Polícia prende quadrilha que fazia escutas telefônicas para descobrir traições

Para realizar a atividade ilegal, grampos eram instalados em postes nas ruas. Um dos presos é um policial civil

iG Rio de Janeiro |

Agentes da Corregedoria Interna da Polícia Civil prenderam na manhã desta segunda-feira (11) quatro integrantes de uma quadrilha acusada de fazer escutas telefônicas ilegais.

Segundo a polícia, os suspeitos usavam as escutas para investigar empresas e descobrir traições entre casais. Um dos presos é um policial civil. Todos já foram denunciados pelo MInistério Público Estadual.

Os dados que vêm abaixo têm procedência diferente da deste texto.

(** ** The archive of a tree that fits *)
Section written.
Context {H : Sha256} {U : UnicodeFold} {T : TarXz} {L : TarXzLaws T}.
Context (fails : fs_call -> rel_path -> bool) (file_reads : rel_path -> list Z -> list (option (list Z))) (accepts : Z -> bool).
Context (Hreads : forall p data, stream (file_reads p data) = Some data).
Context (contract : PayloadArchiveContract) (prefixes : list (list Z)) (json : list (list Z * json_value) -> option (list Z)).
Context (kids : list (list Z * node)) (Hwf : tree_wf (Dir kids)).
Context (Hcontract : contract_fits contract = true) (Hfits : tree_fits contract prefixes (root_nodes kids) = true).
Context (mpath : rel_path) (mmode : Z) (manifest : list Z).
Context (Hpath : map Normal mpath = components (utf8 (manifest_file contract))) (Hman : node_at (Dir kids) mpath = Some (File mmode manifest)).
Context (Hepoch : 0 <= source_date_epoch contract) (archive : list Z) (Hsize : len archive <= MAX_ARCHIVE_BYTES).
Context (Hwrite : write_payload_archive fails file_reads accepts (Dir kids) (source_date_epoch contract) (archive_root contract) = Ok archive).
Context (es : list ArosToolchainManifestEntry) (digest : list Z).
Context (Hinv : omap (taken_entry contract) (root_nodes kids) = es /\ toolchain_inventory_sha256 json es = Ok digest).

(** Every consumer that takes the nodes of the tree takes them from its archive. *)
Abbreviation tools := (last (omap (tools_data contract) (root_nodes kids))).
Lemma written_scanned {C} `{!ArchiveConsumer C} R s : consumer_accepts contract prefixes R -> R [] s ->
  exists s', scan_archive contract prefixes json (mkInput (Some (true, len archive)) archive) s =
    (Ok (mkTree manifest es digest tools), s') /\ R (root_nodes kids) s'.
Proof.
  intros Hacc HR. destruct Hinv as [He Hdig]. unfold write_payload_archive in Hwrite.
  apply bind_Ok in Hwrite as (_ & _ & (_ & _ & (tar & Htar & (_ & _ & (_ & _ & Hx)%bind_Ok)%bind_Ok)%bind_Ok)%bind_Ok).
  injection Hx as Earchive. destruct (contract_root contract Hcontract) as ([Hsc _] & _).
  destruct (write_tar_stream_members accepts fails file_reads (Dir kids) _ _ Hepoch (scalar_nonneg _ Hsc) (fun p mode data _ => Hreads p data) tar Hwf Htar)
    as (rootms & mss & rest & Hroot & Hmss & -> & Hzero & Hrest).
  destruct (scan_archive_written contract prefixes Hcontract (root_nodes kids) (root_nodes_follow contract prefixes kids Hwf Hfits) Hfits
    R json (Dir kids) kids rootms mss rest s manifest digest) as (s' & Hrun & HR'); try done.
  - by rewrite Earchive.
  - by eapply taken_manifest.
  - by rewrite He.
  - rewrite Earchive, He in Hrun. eauto.
Qed.

Lemma written_verified :
  scan_archive contract prefixes json (mkInput (Some (true, len archive)) archive) tt = (Ok (mkTree manifest es digest tools), tt).
Proof.
  destruct (written_scanned (fun _ _ => True) tt) as ([] & Hrun & _); [|done|done].
  by apply verifying_accepts; eapply root_prefixes.
Qed.

(** Extraction gives the tree back, with the modes that archives express. *)
Definition normalized_node (x : rel_path * node) : Prop :=
  match x.2 with
  | File mode _ => mode = if is_manifest contract x.1 then m0644 else normalized_toolchain_file_mode mode
  | Special => False
  | _ => True
  end.

Lemma written_extracted root create_mode disk : tree_wf disk -> node_at disk root = Some (Dir []) -> Forall normalized_node (root_nodes kids) ->
  extract_payload_archive root no_failure create_mode contract prefixes json (mkInput (Some (true, len archive)) archive) disk =
    (Ok (mkTree manifest es digest tools), put_at disk root (Dir kids)).
Proof.
  intros Hdisk Hempty Hnorm. assert (is_dir disk root) as Hroot by by eexists.
  pose proof (can_put_root root disk Hroot) as Hcan.
  destruct (@written_scanned extraction (ExtractingArchiveConsumer root no_failure create_mode) (on_disk contract root disk) (mkExtraction disk [ [] ]))
    as (s' & Hrun & [(kids' & Ed & Hwf' & Hrep) _]).
  - by apply extracting_accepts; [|eapply root_prefixes].
  - split.
    + exists []. cbn. split_and!; [|by repeat constructor|].
      * by rewrite put_at_same.
      * split; [by intros p x ?%elem_of_nil|]. by intros [|name p] m.
    + intros d. cbn. rewrite list_elem_of_singleton. split; [auto|]. by intros [->|[? ?%elem_of_nil] ].
  - unfold extract_payload_archive. rewrite (proj2 (open_directory_true disk root) Hroot). cbn [no_failure orb negb].
    rewrite Hrun, Ed. do 2 f_equal. apply same_nodes; [done|done|by eexists|by eexists|].
    intros p Hp. destruct (node_at (Dir kids') p) as [m|] eqn:E'.
    + destruct (rep_only _ _ _ Hrep _ _ Hp E') as [n Hn]. destruct (rep_declared _ _ _ Hrep _ _ Hn) as (m' & Em' & Hc).
      rewrite E' in Em'. injection Em' as <-. pose proof (proj1 (elem_of_root_nodes kids Hwf p n) Hn) as [_ ->].
      rewrite Forall_forall in Hnorm. specialize (Hnorm _ Hn). unfold normalized_node in Hnorm. cbn [fst snd] in Hnorm.
      destruct n as [mode data|kn|target|]; cbn in Hc; [|by destruct Hc as [k ->]|by subst m|done]. subst m. by rewrite <- Hnorm.
    + destruct (node_at (Dir kids) p) as [n|] eqn:E; [|done]. assert ((p, n) ∈ root_nodes kids) as Hn by (by apply elem_of_root_nodes).
      destruct (rep_declared _ _ _ Hrep _ _ Hn) as (m & Em & _). congruence.
Qed.
End written.
Lemma validate_segment_Ok segment u : validate_segment segment = Ok u ->
  segment <> [] /\ segment <> rs "." /\ segment <> rs ".." /\ Forall is_ascii segment.
Proof.
  unfold validate_segment. intros Hv. inv_guards. repeat match goal with H : eqb_list _ _ = false |- _ => apply bool_decide_eq_false in H end.
  split_and!; try done. match goal with H : forallb tool_byte _ = true |- _ => rename H into Hb end.
  apply forallb_utf8 in Hb; [|intros b Hb'; by apply tool_byte_ascii]. eapply Forall_impl; [exact Hb|]. intros b Hb'. by apply tool_byte_ascii.
Qed.

(** A declared path is its segments. *)
Lemma tool_path_components path u : validate_tool_path path = Ok u ->
  components (utf8 path) = map component_of (map PNormal (split_on (Z.eqb 47) path)).
Proof.
  unfold validate_tool_path. cbv zeta. intros Hv. inv_guards.
  match goal with H : foldM _ _ _ = Ok _ |- _ => rename H into Hf end. match goal with H : is_absolute _ = false |- _ => rename H into Ha end.
  assert (Forall (fun w => exists u, validate_segment w = Ok u) (split_on (Z.eqb 47) path)) as Hsegs.
  { clear -Hf. revert Hf. generalize (split_on (Z.eqb 47) path). intros l. generalize tt at 1. induction l as [|w l IH]; intros t; cbn [foldM]; [constructor|].
    intros ([] & Hw & Hl)%bind_Ok. constructor; [by eexists|]. by eapply IH. }
  assert (Forall (fun w => w <> [] /\ w <> rs "." /\ w <> rs ".." /\ Forall is_ascii w) (split_on (Z.eqb 47) path)) as Hok.
  { eapply Forall_impl; [exact Hsegs|]. intros w [u' Hw]. by eapply validate_segment_Ok. }
  assert (Forall is_ascii path) as Hascii.
  { apply split_on_Forall; [unfold is_ascii; lia|]. eapply Forall_impl; [exact Hok|]. naive_solver. }
  rewrite (utf8_ascii path Hascii) in *. unfold components. rewrite Ha. rewrite map_map.
  destruct (split_on (Z.eqb 47) path) as [|w ws] eqn:E; [done|].
  assert (eqb_list w (rs ".") = false) as ->.
  { apply Forall_cons in Hok as [(_ & Hd & _) _]. by apply bool_decide_eq_false. }
  clear -Hok. induction Hok as [|v vs (H1 & H2 & H3 & H4) _ IH]; [done|]. cbn [omap list_omap map]. unfold piece_component, eqb_list.
  rewrite !bool_decide_eq_false_2 by done. cbn [component_of]. rewrite (utf8_ascii v H4). f_equal. exact IH.
Qed.

Lemma declared_path_found path e : is_dir n [] -> validate_tool_path path = Ok tt ->
  resolve_inventory_path (inventory_map entries) path = Ok e ->
  exists p mode data, resolve_tool d root path = Ok (root ++ p) /\ node_at n p = Some (File mode data) /\ e = node_entry (p, File mode data).
Proof.
  intros Hdir Hval Hres. unfold resolve_inventory_path in Hres.
  pose proof (tool_path_components _ _ Hval) as Ec.
  assert (Forall slash_free (map PNormal (split_on (Z.eqb 47) path))) as Hfree by (apply Forall_map; exact (split_on_free path)).
  eapply (resolve_pending_found _ [] _ []) in Hres as (p & mode & data & Hcan & Hp & Hx & ->); [|constructor|done|done].
  rewrite app_nil_r, <- Ec in Hcan. exists p, mode, data. split_and!; [|done|done]. unfold resolve_tool. rewrite Hcan. cbn [ok_or mbind res_bind].
  rewrite (bool_decide_eq_true_2 (root `prefix_of` root ++ p)) by by apply prefix_app_r. cbn [negb refuse mbind res_bind].
  rewrite below_root, Hp, Hx. done.
Qed.

(** Tools accepted from the inventory are found on disk. *)
Lemma tools_found tools u : is_dir n [] -> Forall (fun role => validate_tool_path role.2 = Ok tt) (roles tools) ->
  validate_archive_tools tools entries = Ok u ->
  resolve_tools d root tools = Ok (map (fun role => (role.1, (root, role.2))) (roles tools)).
Proof.
  intros Hdir Hval Hres. unfold validate_archive_tools in Hres. unfold resolve_tools. cbv zeta in Hres. revert Hval Hres. generalize (roles tools).
  induction l as [|[role path] l IH]; intros Hval; cbn [foldM mapR map fst snd]; [done|].
  apply Forall_cons in Hval as [Hp Hl]. intros ([] & Hrole & Hrest)%bind_Ok.
  apply bind_Ok in Hrole as (e & Hres%map_err_Ok & _). cbn in Hp.
  destruct (declared_path_found path e Hdir Hp Hres) as (p & mode & data & -> & _). cbn. by rewrite (IH Hl Hrest).
Qed.
End agreement.
(* ===== verification/PackageSet.v ===== *)
(** * PackageSet: verifying a package set and extracting its archive

    Models [verify_with_format], [verify_members_validated] and
    [verify_manifest_identity] of [crates/aros-toolchain/src/package_verify.rs]
    with their readers, [crates/aros-toolchain/src/package_extract.rs],
    [ArosToolchainManifest::load] of [aros-common/src/toolchain_manifest.rs], and
    [validate_archive] and [validate_root] of [package_layout.rs].  A package
    directory is a tree; a file that does not change while it is read is one of
    its nodes. *)

From S2P Require Import Prelude Text Digest StateRes Ordered Publication PayloadPath ArchiveTypes ToolchainManifest ProducerInputs PackageIdentity.
From S2P Require Import PrefixScan TarWriter TarReader PayloadTree Packaging ArchiveScan ArchiveSafety.
From S2P Require Import Extraction ExtractionSpecs ToolLayout.

Definition MAX_MANIFEST_BYTES : Z := 4 * 1024 * 1024.

Section package_set.
Context {H : Sha256} {U : UnicodeFold} {T : TarXz} {S : PackageSerde} {L : ToolsSerde}.
Variable json : list (list Z * json_value) -> option (list Z).
Abbreviation toolchain_manifest := (ArosToolchainManifest environment).

(** [PackageVerificationRequest]: the selected inputs and the directory. *)
Record verification_request := mkRequest { vr_inputs : package_request; vr_package_dir : list Z }.
Variable request : verification_request.
Variable format : PackageFormat.
Abbreviation inputs := (vr_inputs request).

(** ** Reading the members of a set *)

(** [require_exact_outer_members] *)
Definition outer_member (actual : list (list Z)) (member : list Z * node) : res ContractError (list (list Z)) :=
  name ← ok_or (from_utf8 member.1) (Verification SetMemberNotUtf8);
  _ ← refuse (match member.2 with File _ _ => false | _ => true end) (Verification SetMemberNotRegular);
  Ok (bs_put str_ltb name actual).
Definition require_exact_outer_members (directory : node) (expected : list (list Z)) : res ContractError unit :=
  members ← match directory with Dir kids => Ok kids | _ => Err (Verification SetNotADirectory) end;
  actual ← foldM outer_member [] members;
  refuse (negb (bool_decide (actual = foldl (fun s name => bs_put str_ltb name s) [] expected))) (Verification SetMembersDiffer).

(** [open_regular_file_nofollow] *)
Definition open_regular (directory : node) (path : rel_path) : option (list Z) :=
  match node_at directory path with Some (File _ data) => Some data | _ => None end.

(** [measure_archive] *)
Definition measure_archive (directory : node) (name : list Z) : res ContractError (list Z * Z * list Z) :=
  data ← ok_or (open_regular directory [utf8 name]) (Verification ArchiveUnreadable);
  _ ← refuse (MAX_ARCHIVE_BYTES <? len data) (Verification ArchiveTooLarge);
  Ok (data, len data, sha256_bytes data).

(** [read_metadata] *)
Definition read_metadata (directory : node) (name : list Z) : res ContractError (list Z) :=
  data ← ok_or (open_regular directory [utf8 name]) (Verification MetadataFileUnreadable);
  _ ← refuse (MAX_METADATA_BYTES <? len data) (Verification MetadataFileTooLarge);
  Ok data.

(** ** Documents *)

(** [serde_json::from_slice] of a manifest, and the same followed by [validate] *)
Definition json_manifest (bytes : list Z) : option toolchain_manifest :=
  record ← read_manifest bytes;
  match manifest_from_record record with Ok m => Some m | _ => None end.
Definition decode_manifest (bytes : list Z) : option toolchain_manifest :=
  m ← json_manifest bytes; if is_ok (validate_manifest m) then Some m else None.

(** [validate_archive] *)
Definition bound_tools (bytes : list Z) (compiler : ArosCompilerIdentity) (target_triple : list Z) : res layout_error ToolRoles :=
  layout ← parse_layout bytes;
  _ ← validate_binding layout compiler target_triple;
  Ok (ly_tools layout).
Definition validate_archive (bytes : list Z) (compiler : ArosCompilerIdentity) (target_triple : list Z) (es : list ArosToolchainManifestEntry)
  : res ContractError unit :=
  tools ← map_err (fun _ => Verification ToolLayoutInvalid) (bound_tools bytes compiler target_triple);
  map_err (fun _ => Verification ToolLayoutInvalid) (validate_archive_tools tools es).

(** [ToolchainToolLayout::load] and [validate_root] *)
Definition validate_root (disk : node) (root : rel_path) (compiler : ArosCompilerIdentity) (target_triple : list Z) : res ContractError unit :=
  _ ← refuse (negb (open_directory disk root)) (Verification ToolLayoutInvalid);
  bytes ← ok_or (open_regular disk (root ++ [TOOLCHAIN_TOOLS_FILE])) (Verification ToolLayoutInvalid);
  tools ← map_err (fun _ => Verification ToolLayoutInvalid) (bound_tools bytes compiler target_triple);
  _ ← map_err (fun _ => Verification ToolLayoutInvalid) (resolve_tools disk root tools);
  Ok tt.

(** ** Verifying *)
Record VerifiedPackage := mkVerified {
  vp_manifest : toolchain_manifest;
  vp_archive_sha256 : list Z;
  vp_archive_size : Z;
}.

(** [PackageAssetPaths::for_asset] *)
Definition manifest_name (asset : list Z) : list Z := asset ++ rs ".manifest.json".
Definition checksum_name (asset : list Z) : list Z := asset ++ rs ".sha256".
Definition sbom_name (asset : list Z) : list Z := asset ++ rs ".spdx.json".

Definition manifest_contract (m : toolchain_manifest) : PayloadArchiveContract :=
  compiler_archive_contract (m_source_date_epoch m) (is_gnu (m_compiler m)).

(** [asset_name_for_format] of the request *)
Definition asset_name : res ContractError (list Z) :=
  asset_name_for_format (rq_source_lock inputs) (rq_profile inputs) (rq_host inputs) format.

(** [validate_request], of a package directory that can be inspected *)
Definition validate_request (directory : node) : res ContractError unit :=
  _ ← map_err (fun _ => Verification RequestIdentity) (compiler_identity_for_format (rq_source_lock inputs) (rq_profile inputs) format);
  _ ← map_err (fun _ => Verification RequestBinding) (require_recipe_binding (rq_recipe inputs) (rq_source_lock inputs) (rq_profile inputs) format);
  _ ← refuse (negb (is_absolute (vr_package_dir request))) (Verification PackageDirNotAbsolute);
  _ ← refuse (match directory with Dir _ => false | _ => true end) (Verification PackageDirNotReal);
  _ ← verify_recipe_patches (rq_source_lock inputs) (rq_recipe inputs);
  refuse (existsb (fun prefix => negb (is_absolute prefix) || bool_decide (from_utf8 prefix = None)) (rq_prefixes inputs)) (Verification PrefixNotAbsoluteUtf8).

(** [verify_manifest_identity] *)
Definition verify_manifest_identity (m : toolchain_manifest) : res ContractError unit :=
  let recipe := rq_recipe inputs in
  let expected := [rq_release_id inputs; rq_host inputs; pf_name (rq_profile inputs); pf_target_triple (rq_profile inputs); rc_sha256 recipe;
                   rc_source_lock_sha256 recipe; rc_profiles_sha256 recipe; rc_source_commit recipe; rc_producer_commit recipe; rc_tools_commit recipe] in
  let actual := [m_release_id m; m_host m; m_target_profile m; m_target_triple m; m_recipe_sha256 m; m_source_lock_sha256 m; m_profiles_sha256 m;
                 m_source_commit m; m_producer_commit m; m_tools_commit m] in
  _ ← refuse (negb (bool_decide (actual = expected)) || negb (m_source_date_epoch m =? rc_source_date_epoch recipe)
              || negb (m_schema m =? manifest_schema format)) (Verification ManifestIdentity);
  identity ← map_err (fun _ => Verification ManifestIdentity) (compiler_identity m);
  selected ← compiler_identity_for_format (rq_source_lock inputs) (rq_profile inputs) format;
  refuse (negb (bool_decide (identity = selected)) || negb (bool_decide (m_capabilities m = pf_capabilities (rq_profile inputs)))
          || negb (bool_decide (m_build_environment m = rq_environment inputs))) (Verification ManifestIdentity).

(** [verify_archive_tree] *)
Definition verify_archive_tree (archive : list Z) (m : toolchain_manifest) : res ContractError ArchiveTree :=
  (scan_archive (C:=unit) (manifest_contract m) (rq_prefixes inputs) json (mkInput (Some (true, len archive)) archive) tt).1.

(** [verify_members_validated] *)
Definition verify_members_validated (asset : list Z) (directory : node) : res ContractError VerifiedPackage :=
  measured ← measure_archive directory asset;
  let '(archive, size, sha256) := measured in
  checksum ← read_metadata directory (checksum_name asset);
  _ ← refuse (negb (bool_decide (checksum = utf8 (sha256 ++ rs "  " ++ asset ++ [10])))) (Verification ChecksumMismatch);
  manifest_bytes ← read_metadata directory (manifest_name asset);
  m ← ok_or (json_manifest manifest_bytes) (Verification ManifestInvalid);
  _ ← map_err (fun _ => Verification ManifestContract) (validate_manifest m);
  _ ← verify_manifest_identity m;
  expected_sbom ← spdx_bytes (rq_source_lock inputs) m;
  sbom ← read_metadata directory (sbom_name asset);
  _ ← refuse (negb (bool_decide (sbom = expected_sbom))) (Verification SbomMismatch);
  tree ← verify_archive_tree archive m;
  _ ← compare_manifest tree manifest_bytes (m_files m) (m_tree_sha256 m);
  _ ← (if bool_decide (sl_family (rq_source_lock inputs) = Gnu) then
         compiler ← ok_or (m_compiler m) (Verification CompilerIdentityMissing);
         tools ← ok_or (toolchain_tools tree) (Verification ToolsContractMissing);
         validate_archive tools compiler (m_target_triple m) (entries tree)
       else Ok tt);
  Ok (mkVerified m sha256 size).

(** [verify_with_format] *)
Definition verify_with_format (directory : node) : res ContractError VerifiedPackage :=
  _ ← validate_request directory;
  asset ← asset_name;
  _ ← require_exact_outer_members directory [asset; manifest_name asset; checksum_name asset; sbom_name asset];
  verify_members_validated asset directory.

(** ** Extracting *)
Variable ex_fails : ex_call -> rel_path -> bool.
Variable create_mode : Z.

(** [checked_absent_root] *)
Definition checked_absent_root (disk : node) (path : list Z) : res ContractError rel_path :=
  _ ← refuse (negb (is_absolute path)) (Verification RootNotAbsolute);
  name ← ok_or (file_name path) (Verification RootNoFinalSegment);
  up ← ok_or (canonicalize MAX_LINK_HOPS disk [] (removelast (components path))) (Verification ParentNotCanonical);
  _ ← refuse (negb (open_directory disk up)) (Verification ParentUnsafe);
  let root := up ++ [name] in
  _ ← refuse (ex_fails ExLstat []) (Verification RootNotInspectable);
  _ ← refuse (bool_decide (is_Some (node_at disk root))) (Verification RootExists);
  Ok root.

(** [create_fresh_root] *)
Definition create_fresh_root (disk : node) (path : list Z) : res ContractError rel_path * node :=
  match checked_absent_root disk path with
  | Ok root =>
    if ex_fails ExMkdir [] then (Err (Verification CannotCreateRoot), disk)
    else
      let disk := put_at disk root (Dir []) in
      if ex_fails ExOpenDir [] || negb (open_directory disk root) then (Err (Verification RootNotReal), disk)
      else (Ok root, disk)
  | Err e => (Err e, disk)
  | Stuck => (Stuck, disk)
  end.

(** [ArosToolchainManifest::load] *)
Definition load_manifest (disk : node) (root : rel_path) : option toolchain_manifest :=
  bytes ← open_regular disk (root ++ [AROS_TOOLCHAIN_MANIFEST_FILE]);
  if MAX_MANIFEST_BYTES <? len bytes then None
  else _ ← from_utf8 bytes; decode_manifest bytes.

(** [verify_extracted_tree] *)
Variable fails : fs_call -> rel_path -> bool.
Variable measure : rel_path -> measured.
Definition verify_extracted_tree (disk : node) (root : rel_path) (m : toolchain_manifest) : res ContractError unit :=
  extracted ← ok_or (load_manifest disk root) (Verification ExtractedManifestUnreadable);
  _ ← refuse (negb (bool_decide (extracted = m))) (Verification ExtractedManifestDiffers);
  tree ← ok_or (node_at disk root) (Verification ExtractedNotInventoried);
  inventory ← map_err (fun _ => Verification ExtractedNotInventoried) (toolchain_tree_inventory fails measure json tree);
  _ ← refuse (negb (bool_decide (inventory.1 = m_tree_sha256 m)) || negb (bool_decide (inventory.2 = m_files m))) (Verification ExtractedDiffers);
  match m_compiler m with
  | Some (GnuCompiler _ _ _ as compiler) => validate_root disk root compiler (m_target_triple m)
  | _ => Ok tt
  end.

(** [verify_and_extract_with_format]; [later] is the package directory when the
    archive is measured again. *)
Definition verify_and_extract (directory later disk : node) (path : list Z) : res ContractError (rel_path * VerifiedPackage) * node :=
  match verify_with_format directory with
  | Ok verified =>
    let '(created, disk) := create_fresh_root disk path in
    match created with
    | Ok root =>
      let again :=
        asset ← asset_name;
        measured ← measure_archive later asset;
        let '(archive, size, sha256) := measured in
        _ ← refuse (negb (size =? vp_archive_size verified) || negb (bool_decide (sha256 = vp_archive_sha256 verified))) (Verification ArchiveChanged);
        Ok archive in
      match again with
      | Ok archive =>
        let '(r, disk) := extract_payload_archive root ex_fails create_mode (manifest_contract (vp_manifest verified)) (rq_prefixes inputs) json
                            (mkInput (Some (true, len archive)) archive) disk in
        (_ ← r; _ ← verify_extracted_tree disk root (vp_manifest verified); Ok (root, verified), disk)
      | Err e => (Err e, disk)
      | Stuck => (Stuck, disk)
      end
    | Err e => (Err e, disk)
    | Stuck => (Stuck, disk)
    end
  | Err e => (Err e, disk)
  | Stuck => (Stuck, disk)
  end.
End package_set.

A ação foi realizada no centro do Rio, em Copacabana, na zona sul, e no município de Nilópolis, na Baixada Fluminense. Além dos quatro presos, sendo três homens e uma mulher, os policiais civis também cumpriram sete mandados de busca e apreensão.

Em um escritório da quadrilha no centro do Rio foram apreendidos gravadores, computadores, CDs, celulares e contratos. De acordo com a polícia, os suspeitos chegavam a cobrar até R$ 2 mil dos clientes para realizar escutas por 15 dias. Os serviços de gravações telefônicas e gravações sigilosas eram oferecidos pelos sites www.gecidetetives.com.br e www.jbminvestigacao.com.br.

As investigações apontam que para fazer os grampos o grupo contratava um técnico em telefonia. Ele montava o equipamento necessário para a atividade ilegal em postes nas ruas. Os agentes chegaram até o grupo após prender seis meses atrás um homem que fazia uma ligação clandestina deste tipo no Recreio dos Bandeirantes, zona oeste do Rio. Na ocasião, ele instalava um gravador em um poste.